Social Media Fast Facts: Latin America

In our Social media fast facts series, we examine social networks, local influencers and popular brands on social around the world. This month, we’ll be focusing on the Latin American market, and with the World Cup only two months away, we’ll be taking an extra close look at Brazil.
Latin American nations share elements of a common cultural and linguistic heritage, but each nation has its own pre-colonial traditions and history, which have created the countries they are today.

Social networks: what’s popular in Latin America?

Latin America had 159 million internet users in 2013, a rise of 21% from 2012. Forty-two per cent of these users were from Brazil, while 15% were from Mexico, 11% from Argentina, and 7% from Colombia.
Mobile internet is becoming an popular way to access the internet and social media in Latin America, with eMarketer predicting that there will be 120.8 million mobile internet users in Brazil alone by 2017.
A staggering 94.1% of internet users in Latin America are using social networks, and Latin American nations take five of the top ten spots for the most time spent on social networks (from Brazil at 13.3 hours a month, to Colombia at almost six hours a month).


Facebook is the most popular social network in Latin America, with around 179 million users, growing from 116 million users in June 2011. Nineteen per cent of Facebook’s user base lives in Latin America.
Brazil had 65 million Facebook users by 2013, and was second only to the USA for the most represented nation on Facebook. Almost 95% of time spent on social media in Brazil is spent on Facebook.

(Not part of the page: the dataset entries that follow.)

(** What the core is handed, when it is called at all. *)
Definition body_for (readBodyEnabled : bool) (w : PipelineWorld) : option body_value + body_error :=
  if readBodyEnabled && p_has_body w then
    match p_read w with inl bytes => inl (Some bytes) | inr e => inr e end
  else inl None.

Definition read_error_status (e : body_error) : Z :=
  match e with Aborted => 499 | TooLarge => 413 | TimedOut => 408 | Other _ => 400 end.

Lemma body_error_status rq rid e s t s' : isAbortError e = false →
  bodyErrorResponse rq rid e s = (Ok t, s') → p_status t = read_error_status e.
Proof.
  unfold bodyErrorResponse. intros Ha.
  destruct e; try (by vm_compute in Ha);
    repeat (case_decide as Hd; vm_compute in Hd; try congruence); intros Ht; by apply law_error in Ht as ->.
Qed.

Lemma callback_inv rid ctx r ictx s o s' :
  preprocess_callback rid ctx r ictx s = (Ok o, s') → o_ctx o = ctx ∧
  if terminal r then ∃ t, o = Outcome true (Some t) None ctx ∧ refusal t
  else o = Outcome false None (Some (snapshotResult r rid)) ctx ∧ s' = s.
Proof.
  unfold preprocess_callback. destruct (terminal r) eqn:Et; intros Ho.
  - invs Ho. apply law_terminal in H1. invs Ho. destruct x as [t|]; [|congruence].
    split; [done|]. exists t. split; [done|]. destruct H1 as [_ []]; [by left|by right].
  - by invs Ho.
Qed.

(** An outcome of the first stage. *)
Lemma preprocess_inv enabled rid rq ip w s o s' :
  preprocess enabled rid rq ip w s = (Ok o, s') →
  o_ctx o = PContext rid ip ∧
  match body_for enabled w with
  | inr e => ∃ t, o = Outcome true (Some t) None (PContext rid ip) ∧ p_status t = read_error_status e
  | inl bodyv => ∃ r, decided rq ip bodyv r ∧
      if terminal r then ∃ t, o = Outcome true (Some t) None (PContext rid ip) ∧ refusal t
      else o = Outcome false None (Some (snapshotResult r rid)) (PContext rid ip)
  end.
Proof.
  unfold preprocess, body_for. intros Ho.
  assert (Hrun : ∀ b, ig_run I rq ip b (preprocess_callback rid (PContext rid ip)) s = (Ok o, s') →
    o_ctx o = PContext rid ip ∧ ∃ r, decided rq ip b r ∧
      if terminal r then ∃ t, o = Outcome true (Some t) None (PContext rid ip) ∧ refusal t
      else o = Outcome false None (Some (snapshotResult r rid)) (PContext rid ip)).
  { intros b Hr. apply law_run in Hr as (r & ictx & s1 & s2 & Hd & [Hctx Hc]%callback_inv).
    split; [done|]. exists r. split; [done|]. destruct (terminal r); [done|by destruct Hc]. }
  destruct (enabled && p_has_body w); [|by apply Hrun].
  destruct (p_read w) as [bytes|e]; [by apply Hrun|].
  destruct (isAbortError e) eqn:Ea.
  - apply ret_inv in Ho as [-> _]. split; [done|]. eexists. split; [done|].
    destruct e; [done..|]; done.
  - apply bind_inv in Ho as (t & s1 & Ht & Ho). apply ret_inv in Ho as [-> _]. split; [done|].
    exists t. split; [done|]. by eapply body_error_status.
Qed.

(** C12. The pipeline is a gate, for every renderer: an answer is either one of the
    pipeline's own (204 or an error status), or what the renderer returned for a request
    the native core let through, called once with the values of that decision.  A body
    that could not be read is answered with the status of its failure, and neither the
    core nor the renderer sees the request.  The renderer is never given null. *)
Theorem pipeline_gate (render : option PipelineResult → PipelineContext → SE S Resp)
    (enabled : bool) (rid : list Z) (rq : Handler.Request) (ip : option (list Z))
    (w : PipelineWorld) (s : S) (t : Resp) (s' : S) :
  handleRequest render enabled rid rq ip w s = (Ok t, s') →
  match body_for enabled w with
  | inr e => p_status t = read_error_status e ∧ 400 ≤ p_status t ≤ 499
  | inl bodyv => ∃ r, decided rq ip bodyv r ∧
      if terminal r then refusal t
      else ∃ s1, render (Some (snapshotResult r rid)) (PContext rid ip) s1 = (Ok t, s')
  end.
Proof.
  unfold handleRequest. intros Ht. apply bind_inv in Ht as (o & s1 & Ho & Ht).
  apply preprocess_inv in Ho as [Hctx Ho]. destruct (body_for enabled w) as [bodyv|e].
  - destruct Ho as (r & Hd & Hr). exists r. split; [done|]. destruct (terminal r).
    + destruct Hr as (t' & -> & Href). by apply ret_inv in Ht as [-> _].
    + subst o. by exists s1.
  - destruct Ho as (t' & -> & Hst). apply ret_inv in Ht as [-> _]. rewrite Hst. split; [done|]. by destruct e.
Qed.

In 2012 Semiocast reported that Brazil was second to the USA in total number of Twitter users. Brazil had 41.2 million users, opposed to the USA’s more than 140 million. Twitter is the 15th most visited site in Brazil, below Facebook, YouTube and LinkedIn.
In 2013, Peer Reach found that Brazil was the fifth biggest Twitter user, with 4.3% of global users (behind the UK and ahead of Spain), while Mexico had 3%, Argentina 2.6% and Colombia 1.9%. However, when it looked at the number of active Twitter users compared to internet users, it found that Venezuela led Latin America, with 14% of internet users also using Twitter. Argentina had 12%, Colombia 10%, Mexico 8% and Brazil 5%.


Almost 60% of Latin American YouTube users are under 34. It’s the largest market for YouTube outside of the USA.
By July 2013, YouTube accounted for 16.7% of all social network visits made by Brazilians each month.

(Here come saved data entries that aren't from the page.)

(* ===== verification/TaskOp.v ===== *)
(** Wire formats of the off-thread task runtime: the packed arguments of each op
    (src/task/op.ts), the way the native dispatcher splits them
    (rust/task/ops.rs), and the completion ring's drain layout
    (rust/task/completion.rs). *)

From S2P Require Import Prelude.

(** ** Op ids and statuses *)

Definition OP_gzipDecompress : Z := 1.
Definition OP_pbkdf2Sha256 : Z := 2.
Definition OP_gzipDecompressInto : Z := 3.
Definition OP_argon2Verify : Z := 4.
Definition OP_brotliDecompress : Z := 5.
Definition OP_brotliDecompressInto : Z := 6.
Definition OP_gzipCompress : Z := 7.

Definition TASK_STATUS_OK : Z := 0.
Definition TASK_STATUS_ERROR : Z := 1.
Definition TASK_STATUS_CANCELLED : Z := 2.
Definition TASK_STATUS_TOO_SMALL : Z := 3.
Definition TASK_STATUS_UNSUPPORTED : Z := 4.

(** ** Argument packing *)

(** The packed arguments, and the destination they are a view of. *)
Definition packHeaderAndBytes (header : Z) (data : list Z) (out : option (list Z))
    : result (list Z * list Z) :=
  let need := 4 + zlen data in
  let dest := match out with
              | Some o => if decide (need ≤ zlen o) then o else new_u8 need
              | None => new_u8 need
              end in
  dest ← dv_set 4 dest 0 (to_u32 header);
  dest ← ta_set dest data 4;
  mret (subarray dest 0 need, dest).

Definition encodeGzipDecompressArgs (data : list Z) (maxDecompressed : option Z) (out : option (list Z)) :=
  packHeaderAndBytes (default 0 maxDecompressed) data out.
Definition encodeBrotliDecompressArgs (data : list Z) (maxDecompressed : option Z) (out : option (list Z)) :=
  packHeaderAndBytes (default 0 maxDecompressed) data out.
Definition encodeGzipCompressHeader (level : Z) (out : option (list Z)) :=
  packHeaderAndBytes level [] out.

Definition encodeArgon2VerifyArgs (password phc : list Z) : result (list Z) :=
  let out := new_u8 (8 + zlen password + zlen phc) in
  out ← dv_set 4 out 0 (to_u32 (zlen password));
  out ← dv_set 4 out 4 (to_u32 (zlen phc));
  out ← ta_set out password 8;
  ta_set out phc (8 + zlen password).

Definition encodePbkdf2Args (password salt : list Z) (rounds : Z) (dkLen : option Z) : result (list Z) :=
  let out := new_u8 (12 + zlen salt + zlen password) in
  out ← dv_set 4 out 0 (to_u32 rounds);
  out ← dv_set 4 out 4 (to_u32 (default 32 dkLen));
  out ← dv_set 4 out 8 (to_u32 (zlen salt));
  out ← ta_set out salt 12;
  ta_set out password (12 + zlen salt).

Definition gzipCompressUpperBound (n : Z) : Z := n + 5 * ((n + 16383) / 16384 + 1) + 18.
Definition brotliCapacityGuess (compressedLen : Z) : Z := Z.max (64 * 1024) (compressedLen * 8).

(** ** The native dispatcher's view of the arguments *)

Definition header_len (op : Z) : Z :=
  if decide (op ∈ [OP_gzipDecompress; OP_gzipDecompressInto; OP_brotliDecompress;
                   OP_brotliDecompressInto; OP_gzipCompress]) then 4
  else if decide (op = OP_argon2Verify) then 8
  else if decide (op = OP_pbkdf2Sha256) then 12
  else 0.

(** [args.split_at(header_len(op).min(args.len()))]. *)
Definition split_args (op : Z) (args : list Z) : list Z * list Z :=
  let n := Z.to_nat (Z.min (header_len op) (zlen args)) in (take n args, drop n args).

(** [hdr_u32]: a header field, absent when the header is short. *)
Definition hdr_u32 (hdr : list Z) (off : Z) : option Z :=
  match dv_get 4 hdr off with Ok v => Some v | Throw _ => None end.

(** ** The completion ring's frame *)

Record Completion := Compl { c_id : Z; c_status : Z; c_body : list Z }.

Definition completion_entry (c : Completion) : list Z :=
  le_bytes 8 (c_id c) ++ le_bytes 4 (c_status c) ++ le_bytes 4 (zlen (c_body c)) ++ c_body c.

Definition drain_frame (q : list Completion) : list Z :=
  le_bytes 4 (zlen q) ++ (q ≫= completion_entry).

Definition drain_needed (q : list Completion) : Z :=
  foldr (λ c n, n + (16 + zlen (c_body c))) 4 q.

(** [drain(out)]: the byte count to report, the buffer and the ring afterwards. *)
Definition drain (q : list Completion) (out : list Z) : Z * list Z * list Completion :=
  if decide (q = []) then (0, out, q)
  else if decide (zlen out < drain_needed q) then (drain_needed q, out, q)
  else (drain_needed q, splice out 0 (drain_frame q), []).

(** ** Facts *)

#[export] Instance Completion_eq_dec : EqDecision Completion.
Proof. solve_decision. Defined.

Lemma zlen_completion_entry c : zlen (completion_entry c) = 16 + zlen (c_body c).
Proof. unfold completion_entry. zlia. Qed.

Lemma zlen_drain_frame q : zlen (drain_frame q) = drain_needed q.
Proof.
  unfold drain_frame. rewrite zlen_app, zlen_le_bytes.
  induction q as [|c q IH]; [done|]. cbn [mbind list_bind drain_needed foldr].
  rewrite zlen_app, zlen_completion_entry. unfold drain_needed in IH. lia.
Qed.

Lemma drain_needed_bound q : q ≠ [] → 20 ≤ drain_needed q.
Proof.
  intros Hq. destruct q as [|c q]; [done|]. cbn [drain_needed foldr].
  assert (H : 4 ≤ foldr (λ c n, n + (16 + zlen (c_body c))) 4 q).
  { clear. induction q; simpl; zlia. }
  zlia.
Qed.

(** The packed header is what the native side reads back, whatever the scratch held. *)
Lemma packHeaderAndBytes_ok h data out :
  ∃ dest, packHeaderAndBytes h data out = Ok (le_bytes 4 (to_u32 h) ++ data, dest) ∧
    4 + zlen data ≤ zlen dest ∧
    (∀ o, out = Some o → 4 + zlen data ≤ zlen o → zlen dest = zlen o).
Proof.
  unfold packHeaderAndBytes. set (dest := match out with Some _ => _ | None => _ end).
  assert (Hd : 4 + zlen data ≤ zlen dest ∧
    (∀ o, out = Some o → 4 + zlen data ≤ zlen o → zlen dest = zlen o)).
  { subst dest. unfold new_u8. destruct out as [o|]; [case_decide|].
    - split; [done|]. by intros ? [= <-].
    - split; [zlia|]. intros ? [= <-]. lia.
    - split; [zlia|done]. }
  destruct Hd as [Hd Hs]. clearbody dest.
  rewrite (dv_set_frontier 4 [] dest) by zlia. cbn [mbind result_bind app].
  rewrite (ta_set_frontier (le_bytes 4 (to_u32 h)) (drop 4 dest)).
  2: by rewrite zlen_le_bytes. 2: { change 4%nat with (Z.to_nat 4). rewrite zlen_drop; zlia. }
  cbn [mbind result_bind mret result_ret]. eexists. split; [|split].
  - do 2 f_equal. rewrite app_assoc.
    replace (4 + zlen data) with (zlen (le_bytes 4 (to_u32 h) ++ data)) by zlia.
    by rewrite subarray_prefix.
  - zlia.
  - intros o Ho Hle. rewrite <-(Hs o Ho Hle). rewrite !zlen_app, zlen_le_bytes.
    unfold zlen in *. rewrite !length_drop. lia.
Qed.

Lemma split_args_app op hdr data :
  zlen hdr = header_len op → split_args op (hdr ++ data) = (hdr, data).
Proof.
  intros Hh. unfold split_args. rewrite <-Hh, zlen_app, Z.min_l by zlia.
  unfold zlen. by rewrite Nat2Z.id, take_app_length, drop_app_length.
Qed.

Lemma hdr_u32_field pre v post :
  0 ≤ v < U32 → hdr_u32 (pre ++ le_bytes 4 v ++ post) (zlen pre) = Some v.
Proof. intros Hv. unfold hdr_u32. by rewrite dv_get_app. Qed.

Lemma to_u32_range x : 0 ≤ to_u32 x < U32.
Proof. apply Z.mod_pos_bound. done. Qed.
Lemma to_u32_id x : 0 ≤ x < U32 → to_u32 x = x.
Proof. apply Z.mod_small. Qed.

Lemma new_u8_zlen n : 0 ≤ n → zlen (new_u8 n) = n.
Proof. intros. unfold new_u8. zlia. Qed.

(** Filling a fresh buffer front to back, word by word and block by block. *)
Lemma fill_word n pre rest v :
  Z.of_nat n ≤ zlen rest →
  ∃ rest', dv_set n (pre ++ rest) (zlen pre) v = Ok ((pre ++ le_bytes n v) ++ rest') ∧
    zlen rest' = zlen rest - Z.of_nat n.
Proof.
  intros Hn. rewrite dv_set_frontier by done. eexists. rewrite <-app_assoc.
  split; [done|]. unfold zlen in *. rewrite length_drop. lia.
Qed.
Lemma fill_block pre rest src :
  zlen src ≤ zlen rest →
  ∃ rest', ta_set (pre ++ rest) src (zlen pre) = Ok ((pre ++ src) ++ rest') ∧
    zlen rest' = zlen rest - zlen src.
Proof.
  intros Hn. rewrite ta_set_frontier by done. eexists. rewrite <-app_assoc.
  split; [done|]. unfold zlen in *. rewrite length_drop. lia.
Qed.

Lemma zlen_word v : zlen (le_bytes 4 v) = 4.
Proof. apply zlen_le_bytes. Qed.

Lemma encodeArgon2VerifyArgs_eq pw phc :
  encodeArgon2VerifyArgs pw phc =
    Ok ((le_bytes 4 (to_u32 (zlen pw)) ++ le_bytes 4 (to_u32 (zlen phc))) ++ pw ++ phc).
Proof.
  unfold encodeArgon2VerifyArgs.
  assert (Hz : zlen (new_u8 (8 + zlen pw + zlen phc)) = 8 + zlen pw + zlen phc)
    by (apply new_u8_zlen; zlia).
  destruct (fill_word 4 [] (new_u8 (8 + zlen pw + zlen phc)) (to_u32 (zlen pw))) as (r1 & E1 & H1); [zlia|].
  cbn [app] in E1. change (zlen []) with 0 in E1. rewrite E1. cbn [mbind result_bind].
  destruct (fill_word 4 (le_bytes 4 (to_u32 (zlen pw))) r1 (to_u32 (zlen phc))) as (r2 & E2 & H2); [zlia|].
  rewrite zlen_word in E2. rewrite E2. cbn [mbind result_bind].
  edestruct (fill_block (le_bytes 4 (to_u32 (zlen pw)) ++ le_bytes 4 (to_u32 (zlen phc))) r2 pw)
    as (r3 & E3 & H3); [zlia|].
  rewrite zlen_app, !zlen_word in E3. change (4 + 4) with 8 in E3. rewrite E3. cbn [mbind result_bind].
  edestruct (fill_block ((le_bytes 4 (to_u32 (zlen pw)) ++ le_bytes 4 (to_u32 (zlen phc))) ++ pw) r3 phc)
    as (r4 & E4 & H4); [zlia|].
  rewrite !zlen_app, !zlen_word in E4. change (4 + 4) with 8 in E4. rewrite E4.
  rewrite (zlen_0 r4), app_nil_r by zlia. by rewrite <-!app_assoc.
Qed.

Lemma encodePbkdf2Args_eq pw salt rounds dk :
  encodePbkdf2Args pw salt rounds dk =
    Ok ((le_bytes 4 (to_u32 rounds) ++ le_bytes 4 (to_u32 (default 32 dk)) ++
         le_bytes 4 (to_u32 (zlen salt))) ++ salt ++ pw).
Proof.
  unfold encodePbkdf2Args.
  set (a := le_bytes 4 (to_u32 rounds)). set (b := le_bytes 4 (to_u32 (default 32 dk))).
  set (c := le_bytes 4 (to_u32 (zlen salt))).
  assert (La : zlen a = 4) by apply zlen_le_bytes. assert (Lb : zlen b = 4) by apply zlen_le_bytes.
  assert (Lc : zlen c = 4) by apply zlen_le_bytes.
  assert (Hz : zlen (new_u8 (12 + zlen salt + zlen pw)) = 12 + zlen salt + zlen pw)
    by (apply new_u8_zlen; zlia).
  destruct (fill_word 4 [] (new_u8 (12 + zlen salt + zlen pw)) (to_u32 rounds)) as (r1 & E1 & H1); [zlia|].
  cbn [app] in E1. change (zlen []) with 0 in E1. rewrite E1. cbn [mbind result_bind]. fold a in E1 |- *.
  destruct (fill_word 4 a r1 (to_u32 (default 32 dk))) as (r2 & E2 & H2); [zlia|].
  rewrite La in E2. rewrite E2. cbn [mbind result_bind]. fold b.
  destruct (fill_word 4 (a ++ b) r2 (to_u32 (zlen salt))) as (r3 & E3 & H3); [zlia|].
  rewrite zlen_app, La, Lb in E3. change (4 + 4) with 8 in E3. rewrite E3. cbn [mbind result_bind]. fold c.
  destruct (fill_block ((a ++ b) ++ c) r3 salt) as (r4 & E4 & H4); [zlia|].
  rewrite !zlen_app, La, Lb, Lc in E4. change (4 + 4 + 4) with 12 in E4. rewrite E4. cbn [mbind result_bind].
  destruct (fill_block (((a ++ b) ++ c) ++ salt) r4 pw) as (r5 & E5 & H5); [zlia|].
  rewrite !zlen_app, La, Lb, Lc in E5. change (4 + 4 + 4) with 12 in E5. rewrite E5.
  rewrite (zlen_0 r5), app_nil_r by zlia. by rewrite <-!app_assoc.
Qed.

(** What the packers write is what the native dispatcher reads: for every
    op it finds each header field and the payload, the two parts of a composite
    payload split at the packed length; the packed cap and level do not depend on
    what the scratch destination held before. *)
Theorem task_args_read data pw phc salt rounds dk h out op :
  op ∈ [OP_gzipDecompress; OP_gzipDecompressInto; OP_brotliDecompress;
        OP_brotliDecompressInto; OP_gzipCompress] →
  zlen pw < U32 → zlen phc < U32 → zlen salt < U32 →
  (∃ args dest, packHeaderAndBytes h data out = Ok (args, dest) ∧
     (split_args op args).2 = data ∧ hdr_u32 (split_args op args).1 0 = Some (to_u32 h)) ∧
  (∃ args, encodeArgon2VerifyArgs pw phc = Ok args ∧
     let '(hdr, payload) := split_args OP_argon2Verify args in
     hdr_u32 hdr 0 = Some (zlen pw) ∧ hdr_u32 hdr 4 = Some (zlen phc) ∧
     take (length pw) payload = pw ∧ drop (length pw) payload = phc) ∧
  (∃ args, encodePbkdf2Args pw salt rounds dk = Ok args ∧
     let '(hdr, payload) := split_args OP_pbkdf2Sha256 args in
     hdr_u32 hdr 0 = Some (to_u32 rounds) ∧ hdr_u32 hdr 4 = Some (to_u32 (default 32 dk)) ∧
     hdr_u32 hdr 8 = Some (zlen salt) ∧
     take (length salt) payload = salt ∧ drop (length salt) payload = pw).
Proof.
  intros Hop Hpw Hphc Hsalt. pose proof (zlen_nonneg pw). pose proof (zlen_nonneg phc).
  pose proof (zlen_nonneg salt). split; [|split].
  - destruct (packHeaderAndBytes_ok h data out) as (dest & E & _). eexists _, dest. split; [done|].
    rewrite split_args_app.
    2: { unfold header_len. rewrite decide_True by done. apply zlen_le_bytes. }
    split; [done|]. apply (hdr_u32_field [] _ []), to_u32_range.
  - eexists. rewrite encodeArgon2VerifyArgs_eq, !to_u32_id by done. split; [done|].
    rewrite split_args_app by (by rewrite zlen_app, !zlen_le_bytes).
    rewrite take_app_length, drop_app_length.
    split; [by apply (hdr_u32_field [])|]. split; [|done].
    pose proof (hdr_u32_field (le_bytes 4 (zlen pw)) (zlen phc) []) as Hf.
    rewrite app_nil_r, zlen_word in Hf. by apply Hf.
  - eexists. rewrite encodePbkdf2Args_eq, (to_u32_id (zlen salt)) by done. split; [done|].
    rewrite split_args_app by (by rewrite !zlen_app, !zlen_le_bytes).
    rewrite take_app_length, drop_app_length.
    split; [apply (hdr_u32_field []), to_u32_range|]. split; [|split; [|done]].
    + pose proof (hdr_u32_field (le_bytes 4 (to_u32 rounds)) (to_u32 (default 32 dk)) (le_bytes 4 (zlen salt))) as Hf.
      rewrite zlen_word in Hf. apply Hf, to_u32_range.
    + pose proof (hdr_u32_field (le_bytes 4 (to_u32 rounds) ++ le_bytes 4 (to_u32 (default 32 dk))) (zlen salt) []) as Hf.
      rewrite app_nil_r, zlen_app, !zlen_word, <-app_assoc in Hf. by apply Hf.
Qed.

Lemma task_args_read_witness :
  (∃ args dest, packHeaderAndBytes 6 [1; 2] (Some [9; 9; 9; 9; 9; 9; 9]) = Ok (args, dest) ∧
     (split_args OP_gzipCompress args).2 = [1; 2] ∧
     hdr_u32 (split_args OP_gzipCompress args).1 0 = Some 6) ∧
  ∃ args, encodeArgon2VerifyArgs [7] [8; 8] = Ok args.
Proof.
  destruct (task_args_read [1; 2] [7] [8; 8] [5] 1000 None 6 (Some [9; 9; 9; 9; 9; 9; 9]) OP_gzipCompress)
    as (H1 & (args & H2 & _) & _).
  - set_solver.
  - reflexivity.
  - reflexivity.
  - reflexivity.
  - split; [exact H1|]. exists args. exact H2.
Defined.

LinkedIn opened its Brazil office in 2011, when 14 million of its 135 million members were Latin American, and six million were from Brazil. By 2013, Brazilian LinkedIn membership had risen to 11 million (the same as the UK). Brazil has also become the second fastest growing market for mobile LinkedIn use.
Colombia is the second fastest growing country on LinkedIn.


Brazil is the third biggest user of Google Plus, with more than 2 million users. Mexico has more than 364,000 users, and Colombia more than 318,000. The other Latin American nations have between 236,000 users (Argentina) and 16,000 users (Bolivia).
By July 2013, Google Plus accounted for just 0.74% of all social network visits made by Brazilians each month.

Other social networks

More than 8% of visitors to come from Brazil, making it second only to Poland, which has the largest user base. It grew from 247,000 unique visitors from Latin America in November 2011, to almost 13 million unique visitors in November 2012.

Pinterest and its competitors

Pinterest reached 1.3 million Latin American users in April 2012. By July 2013 it had almost 1 million users in Mexico (its fifth largest market), and around 750,000 users in Brazil (its sixth). It also had less than 500,000 users in Argentina and Colombia.
Two per cent of Pinterest users come from Mexico, and 1.5% from Brazil. Competitor, weheartit, gets 2.6% of its users from Mexico and 2.1% from Brazil and Argentina.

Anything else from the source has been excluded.